Formula One's most famous team is ready to surrender its 2009 ambitions and turn its attentions to next year.
Ferrari pull the throttle back on season chase
Ferrari boss Stefano Domenicali, suffocated by a season notable only for industry in-fighting and consistent under-achievement, has revealed Formula One's most famous team is ready to surrender its 2009 ambitions and turn its attentions to next year. Even Felipe Massa's accomplished drive and return to the podium in Germany has failed to convince the Scuderia Ferrari chiefs of the current car's competitiveness.

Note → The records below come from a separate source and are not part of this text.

(** ** From the assembler's file to the card *)

(** A file written by the assembler is loaded as its program. *)
Lemma load_task_file world cpu_big e L file name p f mem tbuf d :
  l_mtt L = true -> name_ok (Some name) = true -> (length (l_objdir L ++ name) < LN)%nat ->
  program_ok p -> 8 * InstructionCount p < 2 ^ 32 -> WriteObject p = Some f -> file (l_objdir L ++ name) = Some f ->
  MttLibLoadTask world cpu_big e L file (Some name) true mem tbuf d =
  (let! r := MttLibLoadTaskObject world cpu_big e L (Some name) p tbuf in rret (fst r)) d.
Proof.
  intros HL Hn Hlen Hp Hc Hf Hfile. unfold MttLibLoadTask. rewrite HL, Hn. cbn [negb].
  change (default [] (Some name)) with name. rewrite (proj2 (Nat.leb_gt LN _)) by done. rewrite Hfile.
  pose proof (object_reads_back p (Program_buf 0 0 []) mem f Hp Hf) as Hr.
  assert (MttLibReadObject f (Program_buf 0 0 []) true mem = Some (MttLibErrorNONE, p)) as E.
  { unfold MttLibReadObject. rewrite Hr. destruct (fgets LN f) eqn:Eg.
    - cbn [negb]. by rewrite (proj2 (Z.leb_gt (2 ^ 32) _)) by done.
    - unfold fgets in Eg. destruct f; [|done]. exfalso. unfold WriteObject in Hf. case_hyp Hf; [done|]. injection Hf as Hf.
      unfold hexnum in Hf. cbn in Hf. done. }
  by rewrite (rbind_defined _ _ _ _ E).
Qed.

(** ** A module after its initialisation is an empty table *)

Lemma fresh_implements world sizeof_udata avail iomap jtag isr h d :
  MttModuleInit world sizeof_udata avail iomap jtag isr h = Some (true, d) -> implements d (replicate 16 None).
Proof.
  unfold MttModuleInit. destruct (sysbrk _ _); [done|done|]. intros Hi. case_hyp Hi; [done|]. injection Hi as <-.
  assert (Tasks (md_u (MttHardwareReset world isr (Mdev zero_udata h [Acq KMEM 0]))) = replicate 16 no_task) as Et.
  { unfold MttHardwareReset, udata_set_defaults. rewrite !cmd_if_u. cbn [md_u on_u Tasks set_BusError set_UtcSending set_FlashOpen].
    by rewrite reset_u. }
  split; [by rewrite Et|done|]. intros i Hi. unfold slot_ok, task_name, task_at, slot. rewrite Et, !nth_lookup, !lookup_replicate_2 by lia.
  done.
Qed.

(** ** The words the card executes *)

(** [n] instructions of the card's program memory, two words each. *)
Fixpoint card_words (h : mtthw) (at_ : Z) (n : nat) : list Z :=
  match n with
  | O => []
  | S n => mt_word h (0xCB0 + 8 * at_) :: mt_word h (0xCB0 + 8 * at_ + 4) :: card_words h (at_ + 1) n
  end.

(** A line of the dump that the simulator of the card reads. *)
Definition dump_word (w : Z) : text := txt "X" ++ [34] ++ print_hex8 w ++ [34; NL].

Lemma dump_word_u32 w : dump_word (u32 w) = dump_word w.
Proof. unfold dump_word, print_hex8, print_hex. by rewrite u32_idemp. Qed.

Lemma dump_of_card h l : forall at_, holds_program h at_ l ->
  flat_map dump_word (card_words h at_ (length l)) =
  flat_map (fun i => txt "X" ++ [34] ++ print_hex8 (hex_word i) ++ [34; NL] ++ txt "X" ++ [34] ++ print_hex8 (i_Src1 i) ++ [34; NL]) l.
Proof.
  induction l as [|i l IH]; intros at_ Hh; [done|]. cbn [holds_program length card_words flat_map] in *. destruct Hh as (E1 & E2 & E3).
  rewrite E1, E2, dump_word_u32, (IH (at_ + 1)) by done. unfold dump_word. by rewrite <- !app_assoc.
Qed.

(** C24: an object file of the assembler, loaded by name when a task is free,
    puts into the program memory of that task exactly the words of the dump that
    the assembler writes for the simulator of the card, whatever the byte order
    of the CPU, and the task's name and place are set. *)
Theorem object_file_reaches_card world cpu_big e file name p f mem tbuf d s i :
  me_avail e = true -> implements d s -> name_ok (Some name) = true -> find_task s name = None -> find_task s [] = Some i ->
  program_ok p -> LoadAddress p = 0 -> 0 < InstructionCount p <= MttLibTASK_SIZE ->
  WriteObject p = Some f -> file name = Some f ->
  exists d', MttLibLoadTask world cpu_big e library file (Some name) true mem tbuf d = Some (MttLibErrorNONE, d') /\
  HexDump p = Some (flat_map dump_word (card_words (md_hw d') (256 * i) (Z.to_nat (InstructionCount p)))) /\
  find_task (<[Z.to_nat i := Some (name, Program p)]> s) name = Some i /\
  implements d' (<[Z.to_nat i := Some (name, Program p)]> s).
Proof.
  intros He Him Hn Hnew Hfree Hp Hla Hc Hf Hfile. change MttLibTASK_SIZE with 256 in Hc.
  destruct (name_ok_chars name Hn) as [_ Hnl].
  rewrite (load_task_file world cpu_big e library file name p f mem tbuf d) by (done || (cbn; unfold LN; lia) || lia).
  pose proof Hp as (_ & _ & Hlen & Hok). destruct p as [la cnt prog]. cbn [LoadAddress InstructionCount Program] in *. subst la cnt.
  destruct (load_refines world cpu_big e He library eq_refl eq_refl eq_refl eq_refl name prog s d tbuf Him) as (pbf & d' & E & Him'); [by change MttLibTASK_SIZE with 256; lia|done|].
  unfold spec_load in E, Him'. rewrite Hn in E, Him'. cbn [negb] in E, Him'. rewrite Hnew, Hfree in E, Him'.
  destruct prog as [|i0 prog0] eqn:Ep; [cbn in Hc; lia|]. rewrite <- Ep in *. cbn [fst snd] in E, Him'.
  rewrite (rbind_some _ _ _ _ _ E). apply find_in_tasks in Hfree as Hi. destruct Hi as [Hi _].
  exists d'. split_and!; [done| | |done].
  - pose proof (im_ok d' _ Him' i Hi) as [_ Ho]. rewrite slot_update, Z.eqb_refl in Ho by (lia || apply Him).
    destruct Ho as (_ & _ & _ & _ & _ & _ & Hh & _). unfold HexDump. cbn [Program InstructionCount].
    rewrite Z.ltb_irrefl, Nat2Z.id, firstn_all. by rewrite (dump_of_card (md_hw d') prog (256 * i) Hh).
  - unfold find_task in *. assert (forall j, j ∈ tasks -> 0 <= j < 16) as Hidx by (intros j Hj%elem_of_seqZ; lia).
    clear - Hnew Hfree Hi Him Hidx. induction tasks as [|j l IH]; [done|]. cbn [find] in *.
    assert (0 <= j < 16) as Hj by (apply Hidx; left). rewrite slot_update by (lia || apply Him).
    destruct (Z.eqb_spec j i) as [->|Hji]; [by rewrite bool_decide_true|].
    destruct (bool_decide (slot_name (slot s j) = name)) eqn:E1; [done|].
    destruct (bool_decide (slot_name (slot s j) = [])) eqn:E2; [congruence|].
    apply IH; [done|done|]. intros k Hk. apply Hidx. by right.
Qed.

(** ** Runs *)

Module MttLibRuns.
Import MttDevRuns.

Definition buf0 : MttDrvrTaskBuf := TaskBuf 0 0 0 0 0 (TaskBlock 0 0 0 0) [].
Definition junk0 : list Z := replicate 32 0.

Definition calls (ops : list libop) : list (MttDrvrTaskBuf * list Z * libop) := (fun op => (buf0, junk0, op)) <$> ops.

Definition results (ops : list libop) : option (list libres) := fst <$> run_ops plain false fine library (calls ops) started.

Definition prog1 : list Instruction := [Instr 225 0 MOVV 0 (-5); Instr 0 0 HALT 0 0].
Definition prog2 : list Instruction := [Instr 0 0 NOOP 7 0].

Definition demo_ops : list libop :=
  [OpLoad (txt "one") prog1; OpLoad (txt "two") prog2; OpStart (txt "one"); OpUnload (txt "two"); OpRead (txt "one"); OpRead (txt "two")].


(** The file of the assembler's demonstration program. *)
Definition demo_files (path : text) : option text := WriteObject (Program_buf 0 2 prog1).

Domenicali's admission, which comes as Red Bull and Brawn GP continue to tear up F1's traditional form-book, signals more than just the end of Ferrari's current challenge. Rather, it is the formal precursor to them throwing all their formidable resources into a title-winning 2010 machine. "We have already started some work on the new project and in the next couple of weeks we will basically move on to make sure we do not lose any time," said Domenicali.
With a ban on refuelling during races also coming into effect next year, radical redesigns for all F1's existing teams, and those joining the paddock for the new season, will be required. A task not lost on the Ferrari boss. "We know next season will be crucial and we really want to start with a different pace," he said. Domenicali's comments effectively render Hungary as Ferrari's last potential hope of winning a race this season.
And despite recent developments restoring Massa and Kimi Raikonnen to the front of the grid, Ferrari's strategy is unsurprising. They have aready lost the constructors' title and neither of the drivers, both previous champions, is a realistic contender this time around. A long-running dispute between the FIA and Fota - over team budgets in the coming years - has also distracted the Prancing Horse outfit.
Ferrari have led the negotiations and the prolonged battle has had a detrimental effect on the team's performances, believes Domenicali. "It is a very critical moment for F1 and we have had to make sure we were doing our job." However, with the feud likely to end this week or next, Domenicali insists the aim for everyone in the sport is to restore F1's credibility. "For the benefit of F1, we really need to close this matter as soon as possible and find a new F1 that has more energy, more passion and positivity around it."